If patient vomits after taking an oral dose, a replacement dose should not be taken.

Storage/Stability

Injection

Store unopened vials at 68° to 77°F in original container. Protect from light. Use reconstituted solution immediately or use within 24 h if stored at 68° to 77°F and in ambient lighting conditions. Discard solution if not used within 24 h.

Oral capsule

Store at 59° to 86°F. Protect from light.

Drug Interactions

Carboplatin, cisplatin

Myelosuppression is more severe when topotecan is given in combination with carboplatin or cisplatin.

Drugs that inhibit drug efflux transporters (eg, P-glycoprotein [eg, cyclosporine])

Topotecan exposure following oral administration was increased approximately 2.5-fold.

Filgrastim

Coadministration can prolong the duration of neutropenia. If filgrastim is used, do not initiate until day 6 of the course of therapy, 24 h after completion of treatment with topotecan.

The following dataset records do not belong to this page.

(** * go-octoprint, [common.go]: decoders and connection-state classifier

    A shallow embedding of the two custom JSON decoders
    ([TemperatureState.UnmarshalJSON], [HistoricTemperatureData.UnmarshalJSON])
    and of the five [ConnectionState] predicates, together with the parts of
    Go's [strings], [encoding/json] and [time] packages they call, and of
    the decoding of a [FullStateResponse], which calls the first of them. *)

From Stdlib Require Import ZArith List String Ascii Bool Lia.
From Stdlib Require Import Sorting.Permutation.
From Stdlib Require Import Floats.SpecFloat.
From Stdlib Require Import Structures.OrderedTypeEx.
Import ListNotations.

#[local] Set Warnings "-register-all".

Local Open Scope string_scope.

(* ================================================================= *)
(** ** Package [strings] *)

Module strings.

(** [strings.HasPrefix(s, prefix)]:
    [len(s) >= len(prefix) && s[0:len(prefix)] == prefix]. *)
Definition HasPrefix (s prefix : string) : bool :=
  (String.length prefix <=? String.length s)%nat
  && (substring 0 (String.length prefix) s =? prefix).

End strings.

(* ================================================================= *)
(** ** [ConnectionState] *)

Definition ConnectionState := string.

Definition IsOperational (s : ConnectionState) : bool :=
  strings.HasPrefix s "Operational" ||
  strings.HasPrefix s "Transfering" ||
  strings.HasPrefix s "Paused".

Definition IsPrinting (s : ConnectionState) : bool :=
  strings.HasPrefix s "Printing" ||
  strings.HasPrefix s "Sending" ||
  strings.HasPrefix s "Paused".

Definition IsOffline (s : ConnectionState) : bool :=
  strings.HasPrefix s "Offline" ||
  strings.HasPrefix s "Closed".

Definition IsError (s : ConnectionState) : bool :=
  strings.HasPrefix s "Error" ||
  strings.HasPrefix s "Unknown".

Definition IsConnecting (s : ConnectionState) : bool :=
  strings.HasPrefix s "Opening" ||
  strings.HasPrefix s "Detecting" ||
  strings.HasPrefix s "Connecting" ||
  strings.HasPrefix s "Detecting".

(* ================================================================= *)
(** ** Numbers: [float64] and [int64] *)

Local Open Scope Z_scope.

(** A [float64] is an IEEE 754 binary64 datum. *)
Definition float64 := spec_float.

(** Neither an infinity nor a NaN. *)
Definition isFinite (f : float64) : bool :=
  match f with
  | S754_zero _ | S754_finite _ _ _ => true
  | S754_infinity _ | S754_nan => false
  end.

(** The float64 nearest to an integer (round to nearest even). *)
Definition float64_of_Z (n : Z) : float64 := binary_normalize 53 1024 n 0 false.

(** The integer part of a finite float: [m * 2^e] rounded toward zero. *)
Definition truncate (f : float64) : option Z :=
  match f with
  | S754_zero _ => Some 0
  | S754_finite s m e => Some (cond_Zopp s (Z.shiftl (Z.pos m) e))
  | S754_infinity _ | S754_nan => None
  end.

Definition minInt64 : Z := - 2 ^ 63.
Definition maxInt64 : Z := 2 ^ 63 - 1.

Definition wrap64 (z : Z) : Z := (z + 2 ^ 63) mod 2 ^ 64 - 2 ^ 63.

(** The conversion [int64(f)] of a [float64].  The fraction is discarded;
    when the integer part does not fit, the language leaves the result to
    the implementation, here [convOverflow]. *)
Definition int64_of_float64 (convOverflow : float64 -> Z) (f : float64) : Z :=
  match truncate f with
  | Some z => if (minInt64 <=? z) && (z <=? maxInt64) then z
              else wrap64 (convOverflow f)
  | None => wrap64 (convOverflow f)
  end.

(* ================================================================= *)
(** ** Package [strconv] *)

Module strconv.

(** A number literal of a JSON text.  A literal made of digits only, with
    a minus sign when negative, is the integer it writes ([-0] is of the
    other kind).  Of any other literal, with a fraction or an exponent,
    only the [float64] nearest to it is kept. *)
Inductive number :=
| Integer (z : Z)
| Decimal (f : float64).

Hydantoins (eg, phenytoin)

Topotecan plasma levels may be reduced, decreasing efficacy.

Laboratory Test Interactions

None well documented.

Adverse Reactions

CNS

Fatigue (29%); pyrexia (28%); asthenia (25%); headache (18%); paresthesia (7%); malaise (2%).

Oral

Fatigue (11%); pyrexia (7%); asthenia (3%).

Dermatologic

Alopecia (49%); rash (16%); severe dermatitis, severe pruritus (postmarketing).

Oral

Alopecia (10%).

GI

Nausea (64%); vomiting (45%); diarrhea (32%); constipation (29%); abdominal pain (22%); anorexia (19%); stomatitis (18%); intestinal obstruction (5%).

Oral

Nausea (27%); vomiting (19%); diarrhea (14%); anorexia (7%).

Hematologic

Neutropenia (less than 1,500 cells/mm ³ [97%], less than 500 cells/mm ³ [78%]); leukopenia (less than 3,000 cells/mm ³ [97%], less than 1,000 cells/mm ³ [32%]); anemia (less than 10 g/dL [89%], less than 8 g/dL [37%]); thrombocytopenia (less than 75,000/mm ³ [69%], less than 25,000/mm ³ [27%]); RBC transfusions (52%); sepsis (23%); platelet transfusions (15%); rare severe bleeding (postmarketing).

Oral

Anemia (94%); neutropenia (91%); leukopenia (90%); thrombocytopenia (81%).

Hepatic

Elevated hepatic enzymes (8%).

Hypersensitivity

Allergic manifestations, anaphylactic reactions, angioedema (postmarketing).

Musculoskeletal

Arthralgia (1%).

Respiratory

Dyspnea (22%); coughing (15%); pneumonia (8%).

Miscellaneous

Fever (28%); pain (23%); chest pain, malaise (2%).

Precautions

Warnings

Bone marrow suppression is the dose-limiting toxicity of topotecan. Administer only to patients with adequate bone marrow reserves, including baseline neutrophil counts of at least 1,500ߙcells/mm ³ and platelet counts of at least 100,000 cells/mm ³ .

Monitor

Monitor bone marrow function.

Pregnancy

Category D .

Lactation

Undetermined. Discontinue breast-feeding.

Children

Safety and efficacy not established.

Anemia

Severe anemia (grade 3/4; less than 8 g/dL) occurred.

Diarrhea

Severe diarrhea, requiring hospitalization, has been reported during treatment with oral topotecan.

Extravasation

Topotecan is an irritant; inadvertent extravasation may produce mild local reactions, such as erythema and bruising.

Neutropenia

Grade 4 neutropenia (less than 500 cells/mm ³ ) was most common during course 1ߙof treatment.

Thrombocytopenia

Grade 4 thrombocytopenia (less than 25,000 cells/mm ³ ) occurred.

Overdosage

Symptoms

Bone marrow suppression.

Patient Information

Advise patient, family, or caregiver that medication will be prepared and administered by health care provider in a health care setting.
Review dosing schedule with patient, family, or caregiver.
Advise patient, family, or caregiver that medication may cause hair loss but that this is reversible when therapy is stopped.
Advise patient, family, or caregiver to immediately report any of the following to health care provider: chills, fever, or other signs of infection; pain, redness, or swelling at injection site; unusual bleeding or bruising.
Advise patient, family, or caregiver to report any of the following to health care provider: persistent appetite loss, diarrhea, nausea, vomiting, persistent or worsening general body weakness.
Caution patient that medication may cause weakness or fatigue and to use caution when driving or performing other tasks that require mental alertness or coordination.
Caution women of childbearing potential to avoid becoming pregnant during therapy.